Dapprima il mondo ci è oscuro e pieno di enigmi; possiamo paragonarlo ad una camera buia in cui ci sono molti splendidi oggetti che noi non possiamo in un primo tempo vedere. Se però accendiamo una luce, allora in quella camera ci appare tutto lo splendore degli oggetti, e ci si palesa che cosa tutti quegli oggetti siano. Similmente potrà avvenire dell’uomo che aspira alla saggezza. Dapprima l’uomo vi aspira nell’oscurità. Egli guarda nel mondo in direzione del passato e in direzione dell’avvenire, e può scorgervi dapprima solo oscurità. Ma quando la luce che viene dal Golgotha si accende, allora tutto si rischiara, dal lontanissimo passato fino al lontanissimo avvenire. Ché ogni cosa materiale è nata dallo Spirito; e dalla materia risorgerà di nuovo lo Spirito. Esprimere questa certezza in una festa che, come quella della Pasqua, si riconnette agli avvenimenti di questo mondo, è appunto il senso stesso della ricorrenza pasquale che ci prepariamo a festeggiare. E se l’umanità potrà rappresentarsi (cosa cui potrà riuscire per mezzo della Scienza dello Spirito) che l’anima, in quanto conosce i segreti dell’esistenza, diventa anche capace di comprendere una festa cosí importante e simbolica come la festa di Pasqua, allora potrà anche sentire che cosa significhi vivere non piú soltanto con la propria ristretta esistenza personale, ma con tutto ciò che risplende nelle stelle, che riluce nel sole, che vive nell’universo. E l’anima umana, in questa sua immersione nell’universo, si spiritualizzerà sempre piú.

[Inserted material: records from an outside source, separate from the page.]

Definition kin_prepare (fence : StepClaimFence) : io answer :=
  out ← prepare_ceremony_children kin_ports open_stream demo_task (λ _, 2)
          (λ n _, MkTraceContext "trace" (decimal (Z.of_nat n)) "00")
          (MkPrepareCeremonyChildrenInput "parent" "spawn" fence ActorAgent); mret (Prepared out).

Definition kin_finish (id : CeremonyId) (fence : StepClaimFence) : io answer :=
  i ← complete_ceremony_step kin_ports open_stream demo_task id "look" fence demo_success ActorAgent 3;
  mret (Driven i).

Definition kin_close (id : CeremonyId) : io answer :=
  i ← apply_ceremony_transition kin_ports open_stream demo_task id "looker" ActorAgent "close" 4;
  mret (Driven i).

Definition kin_report (id : CeremonyId) (terminal : string) : io answer :=
  out ← accept_child_completion kin_ports open_stream demo_task (λ _, 5)
          (λ n _, MkTraceContext "trace" (decimal (Z.of_nat n)) "00")
          (MkAcceptChildCompletionInput id terminal); mret (Reported out).

Definition kin_open : list (io answer) :=
  [ (i ← start_ceremony kin_ports open_stream demo_task "parent" "spawn" "1.0" ∅ "spawner" ActorHuman 0;
     mret (Driven i));
    kin_claim "parent" "spawner" "spawn" ].

Definition left_child : CeremonyId := "child-239505633".
Definition right_child : CeremonyId := "child-239505634".
Definition kin_terminal (id : CeremonyId) : string := id +:+ ":ceremony_completed:transition:1".

(** The parent is started and its step claimed; two workers prepare its children
    at the same time; the children are worked to their end and reported. *)
Definition kin_callers : list (io answer) :=
  kin_open ++ replicate 2 (kin_prepare "692950932")
  ++ [kin_claim left_child "looker" "look"; kin_claim right_child "looker" "look";
      kin_finish left_child "631030069"; kin_finish right_child "523579384";
      kin_close left_child; kin_close right_child;
      kin_report left_child (kin_terminal left_child); kin_report right_child (kin_terminal right_child)].

Definition kin_errands : list errand :=
  replicate 2 (Drives "parent")
  ++ replicate 2 (Prepares (MkPrepareCeremonyChildrenInput "parent" "spawn" "692950932" ActorAgent))
  ++ [Drives left_child; Drives right_child; Drives left_child; Drives right_child;
      Drives left_child; Drives right_child;
      Reports (MkAcceptChildCompletionInput left_child (kin_terminal left_child));
      Reports (MkAcceptChildCompletionInput right_child (kin_terminal right_child))].

Lemma kin_callers_ok : Forall2 (caller kin_ports open_stream None) kin_errands kin_callers.
Proof.
  constructor; [apply caller_drives, uc_start|]. constructor; [apply caller_drives, uc_start_step|].
  do 2 (constructor; [apply caller_prepares|]). do 2 (constructor; [apply caller_drives, uc_start_step|]).
  do 2 (constructor; [apply caller_drives, uc_complete_step; reflexivity|]).
  do 2 (constructor; [apply caller_drives, uc_transition|]).
  do 2 (constructor; [apply caller_reports|]). constructor.
Qed.

Definition kin_schedule : list nat :=
  replicate 3 0%nat ++ replicate 7 1%nat ++ replicate 8 2%nat ++ replicate 18 3%nat ++ replicate 10 2%nat
  ++ replicate 7 4%nat ++ replicate 7 5%nat ++ replicate 7 6%nat ++ replicate 7 7%nat
  ++ replicate 7 8%nat ++ replicate 7 9%nat ++ replicate 10 10%nat ++ replicate 10 11%nat.

Definition kin_system : System (outcome answer) :=
  played kin_schedule (MkSystem World_default kin_callers).

Lemma kin_run : rtc sys_step (MkSystem World_default kin_callers) kin_system.
Proof. apply played_steps. vm_compute. reflexivity. Qed.

Definition kin_world : World := sys_world kin_system.

Definition kin_started (id : CeremonyId) : CeremonyInstanceStarted :=
  match journal_events (stream kin_world id) with
  | EvCeremonyInstanceStarted started :: _ => started
  | _ => demo_started
  end.

Lemma kin_opened id : stream kin_world id ≠ [] → opened kin_world id (kin_started id).
Proof.
  intros Hne. pose proof (sys_world_ok _ _ _ (callers_ok _ _ _ _ _ _ kin_stream_ok kin_gate_ok
    kin_callers_ok kin_run)) as Hw.
  destruct (stream_recorded kin_ports kin_world id Hw Hne) as (d & i & Hr).
  destruct (session_opens _ _ _ (recorded_session _ _ _ _ _ Hr)) as (started & rest & He).
  exists rest. unfold kin_started. by rewrite He.
Qed.

Definition kin_lineage : CeremonyLineage :=
  default (MkCeremonyLineage "" "" "" 0 0 0) (cis_lineage (kin_started right_child)).

Lemma every_child_was_planned_witness :
  lin_parent_id kin_lineage = "parent" ∧ lin_position kin_lineage = 1 ∧ lin_remaining_depth kin_lineage = 2 ∧
  (cis_ceremony_id (kin_started right_child) = right_child ∧
   spawned_in kin_world kin_lineage (kin_started right_child) ∧
   descends kin_world (Z.to_nat (lin_depth kin_lineage)) right_child (lin_root_id kin_lineage) ∧
   1 ≤ lin_depth kin_lineage ∧ lin_depth kin_lineage + lin_remaining_depth kin_lineage ≤ 16).
Proof.
  do 3 (split; [vm_compute; reflexivity|]).
  refine (every_child_was_planned kin_ports open_stream None kin_errands kin_callers kin_system right_child
    (kin_started right_child) kin_lineage kin_stream_ok kin_gate_ok kin_callers_ok kin_run _ _).
  - apply kin_opened. vm_compute. discriminate.
  - vm_compute. reflexivity.
Defined.

Definition kin_session (id : CeremonyId) : CeremonyInstance :=
  match rehydrate (journal_events (stream kin_world id)) with Ok i => i | _ => demo_start end.

Lemma kin_parent_session :
  session spawn_definition (journal_events (stream kin_world "parent")) (kin_session "parent").
Proof.
  pose proof (sys_world_ok _ _ _ (callers_ok _ _ _ _ _ _ kin_stream_ok kin_gate_ok kin_callers_ok kin_run)) as Hw.
  destruct (stream_recorded kin_ports kin_world "parent" Hw) as (d & i & Hr); [vm_compute; discriminate|].
  assert (i = kin_session "parent") as ->
    by (unfold kin_session; by rewrite (session_replays _ _ _ (recorded_session _ _ _ _ _ Hr))).
  assert (resolve_definition kin_ports (kin_session "parent") = Ok spawn_definition) as Hd
    by (vm_compute; reflexivity).
  pose proof (recorded_definition _ _ _ _ _ Hr) as Hd'. rewrite Hd in Hd'. injection Hd' as <-. apply Hr.
Qed.

Lemma joins_count_ended_children_witness :
  ∃ plan (done : gset CeremonyId),
    plan_sealed kin_world "parent" plan ∧ coord_step_id (plan_coordinates plan) = "spawn" ∧
    (∀ child, child ∈ done → ended kin_world "parent" plan child) ∧
    child_join_is_satisfied JoinAll (size done) (length (plan_children plan)) = true ∧
    (JoinAll = JoinAll → ∀ child, child ∈ plan_children plan → pc_child_id child ∈ done).
Proof.
  refine (joins_count_ended_children kin_ports open_stream None kin_errands kin_callers kin_system "parent"
    (stream kin_world "parent") spawn_definition (kin_session "parent") "spawn" JoinAll
    kin_stream_ok kin_gate_ok kin_callers_ok kin_run _ kin_parent_session _).
  - reflexivity.
  - vm_compute. reflexivity.
Defined.

Definition kin_prepared : PrepareCeremonyChildrenOutput :=
  match sys_clients kin_system !! 2%nat with
  | Some (Ret (Ok (Prepared out))) => out
  | _ => MkPrepareCeremonyChildrenOutput demo_start "" [] demo_success
  end.

Lemma answered_preparation_happened_witness :
  pco_child_ids kin_prepared = [left_child; right_child] ∧ spawned kin_ports kin_world "parent" kin_prepared.
Proof.
  split; [vm_compute; reflexivity|].
  refine (answered_preparation_happened kin_ports open_stream None kin_errands kin_callers kin_system 2
    (MkPrepareCeremonyChildrenInput "parent" "spawn" "692950932" ActorAgent) kin_prepared
    kin_stream_ok kin_gate_ok kin_callers_ok kin_run _ _); vm_compute; reflexivity.
Defined.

Pervenire dalla vita umana, attraverso la resurrezione, alla vita universale, sono questi i suoni che le campane spirituali della Pasqua devono far risuonare nel nostro cuore. Udendoli, ogni dubbio rispetto al Mondo spirituale svanirà. Sorgerà allora in noi la certezza che nessuna morte materiale potrà mai recarci danno. E allora nella vita dello Spirito risuoneranno di nuovo per noi, purché solo riusciamo ad intenderle, le campane spirituali della Pasqua».